The attacking party’s addresses are:
- ETH: 0xC8a65Fadf0e0dDAf421F28FEAb69Bf6E2E589963
- BSC: 0x0D6e286A7cfD25E0c01fEe9756765D8033B32C71
- Polygon: 0x5dc3603C9D42Ff184153a8a9094a73d461663214
Some crypto-bors have blocked the addresses to make sales more difficult. In case you’re wondering about all the tiny incoming transactions: Many hope to catch the attention of strangers this way and get money transferred in the form of cryptocurrencies.

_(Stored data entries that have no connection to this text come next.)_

Lemma flush_settles size s now : Z.of_nat (length (ls_batch s)) <= size ->
  settles size s (AccessLog_flush s now) (ls_batch s) /\ ls_batch (AccessLog_flush s now) = [].
Proof.
  intros L. unfold AccessLog.AccessLog_flush. destruct (ls_batch s) as [|i b] eqn:E; [split; [split; try done; by rewrite app_nil_r|done]|].
  destruct (writeBatchToClickHouse _ _ _ _ _ _) as [c [e|]].
  - destruct (compensate_later_settles size (s <| ls_conn := c |> <| ls_batch := [] |>) (i :: b) e now) as [[F1 F2 F3 F4 F5 F6] B].
    cbn in F1, F2, F3, F4, F5, F6. split; [by split|done].
  - split; [|done]. split; try done; unfold settled; cbn.
    + rewrite concat_app. cbn. rewrite app_nil_r. solve_Permutation.
    + intros Fa. apply Forall_app_2; [done|]. by apply Forall_singleton.
Qed.

(** The filter the system started with stays what it was, but for its channel and its flags. *)
Record log_inv (f : AccessLogFilter) s : Prop := mkLogInv {
  li_enabled : lf_enabled (ls_filter s) = lf_enabled f;
  li_queue : lf_compQueue (ls_filter s) = lf_compQueue f;
  li_size : lf_batchSize (ls_filter s) = lf_batchSize f;
  li_places : settled s ++ ls_batch s ++ lf_logChan (ls_filter s) ≡ₚ ls_accepted s;
  li_chan : (length (lf_logChan (ls_filter s)) <= buffer_size f)%nat;
  li_batch : Z.of_nat (length (ls_batch s)) < lf_batchSize f;
  li_stopped : lf_stopped (ls_filter s) = lf_closed (ls_filter s);
  li_drain : ls_loop s = LoopDrain -> lf_stopped (ls_filter s) = true;
  li_done : ls_loop s = LoopDone -> ls_batch s = [] /\ lf_logChan (ls_filter s) = [] /\ (lf_enabled f = true -> lf_stopped (ls_filter s) = true);
  li_written : Forall (fun b => b <> [] /\ Z.of_nat (length b) <= lf_batchSize f) (ls_written s);
  li_lost : forall P, queue_answers P (lf_compQueue f) -> Forall P (ls_accepted s) -> ls_lost s = []
}.

Lemma log_inv_start f c r : lf_logChan f = [] -> lf_closed f = false -> lf_stopped f = false -> 0 < lf_batchSize f -> log_inv f (log_start f c r).
Proof.
  intros E1 E2 E3 P. split; cbn; rewrite ?E1, ?E2, ?E3; try done; [cbn; lia|by destruct (lf_enabled f)..].
Qed.

(** Receiving a record keeps the batch below its limit: a full batch is flushed. *)
Lemma receive_preserves f s item rest now : log_inv f s -> ls_loop s <> LoopDone -> lf_logChan (ls_filter s) = item :: rest -> log_inv f (receive_item s item rest now).
Proof.
  intros [I1 I2 I3 I4 I5 I6 I7 I8 I9 I10 I11] N E. unfold AccessLog.receive_item.
  set (t := s <| ls_filter := (ls_filter s) <| lf_logChan := rest |> |> <| ls_batch := ls_batch s ++ [item] |>).
  assert (Z.of_nat (length (ls_batch t)) <= lf_batchSize f) as L by (cbn; rewrite length_app; cbn; lia).
  assert (settled s ++ ls_batch t ++ rest ≡ₚ ls_accepted s) as Pm by (rewrite <- I4, E; cbn; solve_Permutation).
  rewrite E in I5. cbn in I5.
  destruct (lf_batchSize (ls_filter t) <=? Z.of_nat (length (ls_batch t))) eqn:B.
  - destruct (flush_settles _ t now L) as [[F1 F2 F3 F4 F5 F6] Fb]. cbn in F1, F2, F3, F5, F6.
    split; rewrite ?Fb, ?F1, ?F2, ?F3; cbn; auto; try lia; try done.
    + rewrite F4. rewrite <- Pm. unfold settled. cbn. solve_Permutation.
    + intros P Q Fa. eapply F6; [rewrite I2; exact Q| |by eapply I11]. rewrite <- Pm, !Forall_app in Fa. by destruct Fa as (_ & Fa & _).
  - apply Z.leb_gt in B. cbn in B, L. split; cbn; auto; try lia; try done.
Qed.

Lemma flush_preserves f s now : log_inv f s -> log_inv f (AccessLog_flush s now).
Proof.
  intros [I1 I2 I3 I4 I5 I6 I7 I8 I9 I10 I11]. destruct (flush_settles (lf_batchSize f) s now) as [[F1 F2 F3 F4 F5 F6] Fb]; [lia|].
  split; rewrite ?Fb, ?F1, ?F2, ?F3; cbn; auto; try lia.
  - rewrite F4, <- I4. solve_Permutation.
  - intros D. destruct (I9 D) as (_ & ? & ?). auto.
  - intros P Q Fa. eapply F6; [rewrite I2; exact Q| |by eapply I11]. rewrite <- I4, !Forall_app in Fa. by destruct Fa as (_ & Fa & _).
Qed.

Lemma loop_preserves f s s' : log_inv f s -> loop_step s s' -> log_inv f s'.
Proof.
  intros I St. inversion St as [? i r now W E|? now W|? W E|? i r now W E|? now W E]; subst.
  - apply receive_preserves; [done|by rewrite W|done].
  - by apply flush_preserves.
  - destruct I as [I1 I2 I3 I4 I5 I6 I7 I8 I9 I10 I11]. by split.
  - apply receive_preserves; [done|by rewrite W|done].
  - pose proof (li_drain _ _ I W) as D. destruct (flush_settles (lf_batchSize f) s now) as [[F1 _ _ _ _ _] Fb]; [pose proof (li_batch _ _ I); lia|].
    destruct (flush_preserves f s now I) as [I1 I2 I3 I4 I5 I6 I7 I8 I9 I10 I11]. split; cbn; auto; [done|]. intros _. by rewrite F1, D.
Qed.

Lemma request_preserves f s s' : log_inv f s -> request_step s s' -> log_inv f s'.
Proof.
  intros I St. inversion St as [? g x|?]; subst; [|destruct I as [I1 I2 I3 I4 I5 I6 I7 I8 I9 I10 I11]; split; cbn; auto].
  2:{ intros D. destruct (I9 D) as (? & ? & ?). auto. }
  unfold AccessLog_OnResponse, offer_item. destruct (lf_enabled (ls_filter s)) eqn:En; [|done]. destruct (lf_closed (ls_filter s)) eqn:Cl; [done|].
  set (i := buildAccessLogItem g x). destruct I as [I1 I2 I3 I4 I5 I6 I7 I8 I9 I10 I11]. rewrite Cl in I7.
  assert (ls_loop s <> LoopDone) as N by (intros D; destruct (I9 D) as (_ & _ & X); rewrite I7 in X; discriminate X; congruence).
  assert (buffer_size (ls_filter s) = buffer_size f) as Eb by (unfold buffer_size; by rewrite I3).
  destruct (Nat.ltb_spec (length (lf_logChan (ls_filter s))) (buffer_size (ls_filter s))) as [L|L].
  - split; cbn; auto; try done; [rewrite <- I4; unfold settled; cbn; solve_Permutation|rewrite length_app; cbn; lia|congruence|intros P Q [Fa _]%Forall_app; by eapply I11].
  - destruct (compensate_later_settles (lf_batchSize f) (s <| ls_accepted := ls_accepted s ++ [i] |>) [i] (errorf "buffer channel overflow") (ex_now x)) as [[F1 F2 F3 F4 F5 F6] Fb].
    change (settled (s <| ls_accepted := ls_accepted s ++ [i] |>)) with (settled s) in F4.
    match type of Fb with ls_batch ?t = _ => set (u := t) in *; clearbody u end. cbn in F1, F2, F3, F5, F6. split; rewrite ?Fb, ?F1, ?F2, ?F3; cbn; auto; try done; try congruence.
    + rewrite F4, <- I4. solve_Permutation.
    + intros P Q Fa. apply Forall_app in Fa as [Fa Fi]. eapply F6; [rewrite I2; exact Q|exact Fi|by eapply I11].
Qed.

Lemma log_reachable f s s' : log_inv f s -> rtc log_step s s' -> log_inv f s'.
Proof. intros I Rn. induction Rn as [|a b c [St|St] _ IH]; [done|..]; apply IH; [by eapply request_preserves|by eapply loop_preserves]. Qed.

(** Steps left in the drain. *)
Definition drain_budget s : nat := length (lf_logChan (ls_filter s)) + match ls_loop s with LoopDone => 0 | _ => 1 end.

Lemma drain_advances f s s' : log_inv f s -> ls_loop s = LoopDrain -> loop_step s s' -> (drain_budget s' < drain_budget s)%nat /\ ls_loop s' <> LoopSelect.
Proof.
  intros I D St. pose proof (li_batch _ _ I) as B. inversion St as [? i r now W E|? now W|? W E|? i r now W E|? now W E]; subst; try congruence; unfold drain_budget.
  - unfold AccessLog.receive_item. set (t := s <| ls_filter := _ |> <| ls_batch := _ |>).
    assert (Z.of_nat (length (ls_batch t)) <= lf_batchSize f) as L by (cbn; rewrite length_app; cbn; lia).
    destruct (flush_settles _ t now L) as [[F1 F2 _ _ _ _] _]. destruct (_ <=? _); [rewrite F1, F2|]; cbn; rewrite D, E; cbn; (split; [lia|done]).
  - destruct (flush_settles (lf_batchSize f) s now) as [[F1 _ _ _ _ _] _]; [lia|]. cbn. rewrite F1, D. split; [lia|done].
Qed.

(** C23: The access log filter, started with a batch size of at least one, under every
    interleaving of requests, [Close] and the batch loop: each record it accepted is in
    exactly one place - written, handed to the compensation queue, reported lost, in the
    batch, or in the channel; the channel stays within twice the batch size, the batch below
    its size, and every batch written is non-empty and within it. When the loop has ended
    nothing is left behind; nothing is lost if the compensation queue takes records of some
    kind (those with a cost JSON can print, say) and all that were accepted are of it;
    after [Close] a request changes nothing; and the drain after the stop signal always has
    a step until it ends, each one using up a budget bounded by the channel. *)
Theorem access_log_accounted (q : option RedisQueue) (enabled : option bool) (size : option Z) (every : option Duration) (conn : bool)
  (f : AccessLogFilter) (c : C) (r : R) s
  (Hnew : NewAccessLogFilter q enabled size every conn = Ret f) (Hsize : 0 < lf_batchSize f) (Hrun : rtc log_step (log_start f c r) s) :
  settled s ++ ls_batch s ++ lf_logChan (ls_filter s) ≡ₚ ls_accepted s /\
  (length (lf_logChan (ls_filter s)) <= buffer_size f)%nat /\ Z.of_nat (length (ls_batch s)) < lf_batchSize f /\
  Forall (fun b => b <> [] /\ Z.of_nat (length b) <= lf_batchSize f) (ls_written s) /\
  (ls_loop s = LoopDone -> settled s ≡ₚ ls_accepted s) /\
  (forall P, queue_answers P q -> Forall P (ls_accepted s) -> ls_lost s = []) /\
  (lf_closed (ls_filter s) = true -> forall g x, AccessLog_OnResponse time_text float_text s g x = s) /\
  (ls_loop s = LoopDrain ->
    (drain_budget s <= S (buffer_size f))%nat /\ (exists s', loop_step s s') /\
    (forall s', loop_step s s' -> (drain_budget s' < drain_budget s)%nat /\ ls_loop s' <> LoopSelect)).
Proof.
  unfold NewAccessLogFilter in Hnew. destruct (_ <? 0); [done|]. destruct (_ && (_ <=? 0)); [done|]. injection Hnew as Ef.
  assert (log_inv f s) as I by (eapply log_reachable; [apply log_inv_start; subst f; done|done]).
  pose proof (li_places _ _ I) as Pl. pose proof (li_chan _ _ I) as Ch.
  split; [done|]. split; [done|]. split; [apply (li_batch _ _ I)|]. split; [apply (li_written _ _ I)|]. split; [|split; [|split]].
  - intros D. destruct (li_done _ _ I D) as (E1 & E2 & _). by rewrite E1, E2, !app_nil_r in Pl.
  - intros P Q. apply (li_lost _ _ I). by subst f.
  - intros Cl g x. unfold AccessLog_OnResponse, offer_item. rewrite Cl. by destruct (lf_enabled _).
  - intros D. split; [unfold drain_budget; rewrite D; lia|]. split; [|intros s'; by apply (drain_advances f)].
    destruct (lf_logChan (ls_filter s)) as [|i rest] eqn:E; eexists; [by apply (LoopEnds _ _ _ _ _ _ _ zeroTime)|by eapply (LoopDrains _ _ _ _ _ _ _ _ _ zeroTime)].
Qed.
End batches.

The development team behind the PolyNetwork set up three multi-sig wallets and called on the unknown parties to transfer back the coins and tokens. They did in fact partially comply with the request after SlowMist said it traced the transaction chains to the point where it could use crypto-borse to fall back on the attackers’ identities.
So far, cryptocurrencies worth just under $5 million have been transferred to the aforementioned wallets:
- ETH: 0x71Fb9dB587F6d47Ac8192Cd76110E05B8fd2142f
- BSC: 0xEEBb0c4a5017bEd8079B88F35528eF2c722b31fc
- Polygon: 0xA4b291Ed1220310d3120f515B5B7AccaecD66F17
The messages in the transactions of the unknown persons, some of them sent to their own addresses, suggest that they are either trolls, have got the wind up or wanted to draw attention to the security leak in a dubious way.
Potential worth billions
In a first transaction, the hack was successful: "It would have been a billion hack if i had moved remaining shitcoins! Did I just save the project? Not so interested in money, now considering returning some tokens or just leaving them here."
On the PolyNetwork blockchain, stakeholders created the token "The hacker is ready to surrender". This was followed by a transaction with the text "ready to return the fund!", followed in turn by "Failed to contact the Poly. I need a secured multisig wallet from you." At the moment, the transfers come in batches.